Another Keytruda-Lenvima ambition is dashed as Merck, Eisai end head and neck cancer trial

Add another failed trial to the list of setbacks for Merck and Eisai’s combination of Keytruda and Lenvima. 

The two companies have decided to shut down a phase 3 trial testing the PD-1/TKI combo in newly diagnosed recurrent or metastatic, PD-L1-positive head and neck squamous cell carcinoma, they said Friday.

Although Lenvima helped Keytruda trigger more tumor responses and delayed the progression of cancer, the combo failed to significantly extend patients’ lives in the LEAP-010 trial. After analyzing the data at the second analysis, Merck and Eisai figured the study will likely never hit statistical significance for overall survival.
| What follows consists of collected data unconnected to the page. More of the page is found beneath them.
(* ===== verification/StorageRpcProof.v ===== *)
(** * The storage RPCs answer the caller

    Clients, the server and the messages between them as a transition system; eRPC
    delivers each request and each response at most once, to the client object its
    tag names, in any order.  A blocked client has exactly one message in flight,
    which answers its last request, so its call completes, and node ids are handed
    out once. *)
From Stdlib Require Import ZArith Lia.
From stdpp Require Import prelude gmap relations.
From S2P Require Import Prelude StorageRpc.

#[local] Open Scope Z_scope.

(** ** Bytes *)
Lemma length_put_le n z : length (put_le n z) = n.
Proof. revert z. induction n as [|n IH]; intros z; cbn; [done|]. by rewrite IH. Qed.

Lemma get_put_le n z : 0 <= z < 256 ^ Z.of_nat n → get_le (put_le n z) = z.
Proof.
  revert z. induction n as [|n IH]; intros z Hz; cbn [put_le get_le].
  - cbn in Hz. lia.
  - rewrite IH.
    + pose proof (Z.div_mod z 256). lia.
    + rewrite Nat2Z.inj_succ, Z.pow_succ_r in Hz by lia. split; [apply Z.div_pos; lia|].
      apply Z.div_lt_upper_bound; lia.
Qed.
The companies are now running a full evaluation of the data. Lessons from the trial will help continue advancing research of this combination, Gregory Lubiniecki, M.D., VP of global clinical development at Merck Research Laboratories, said in a statement.

The combo’s failure in the front-line setting won’t affect another Keytruda-Lenvima study in previously treated patients, the two companies said. The phase 2 LEAP-009 trial is testing the two-drug regimen against either standard chemotherapy or Lenvima monotherapy in patients who have progressed on or after initial anti-PD1/L1 treatment.

LEAP-010 joins a long list of failures by the Keytruda-Lenvima pairing. Last year, the combo surprisingly—and narrowly—missed its goal in newly diagnosed liver cancer after Lenvima monotherapy outperformed its past record.

Then in April, Merck and Eisai cut the LEAP-003 first-line melanoma trial short. Similar to LEAP-010, the combo showed a tumor progression benefit that failed to translate into an overall survival advantage over Keytruda alone.

The pairing has also separately missed the mark in colorectal, bladder and PD-L1-positive non-small cell lung cancers (NSCLC).

Meanwhile, several phase 3 trials remain ongoing for the combo. The LEAP-006 trial adds Lenvima to the standard Keytruda-chemo regimen in first-line nonsquamous NSCLC. The trial’s estimated primary completion date was Monday, according to clinicaltrials.gov. The LEAP-015 trial is testing the combo in first-line gastroesophageal adenocarcinoma, as well.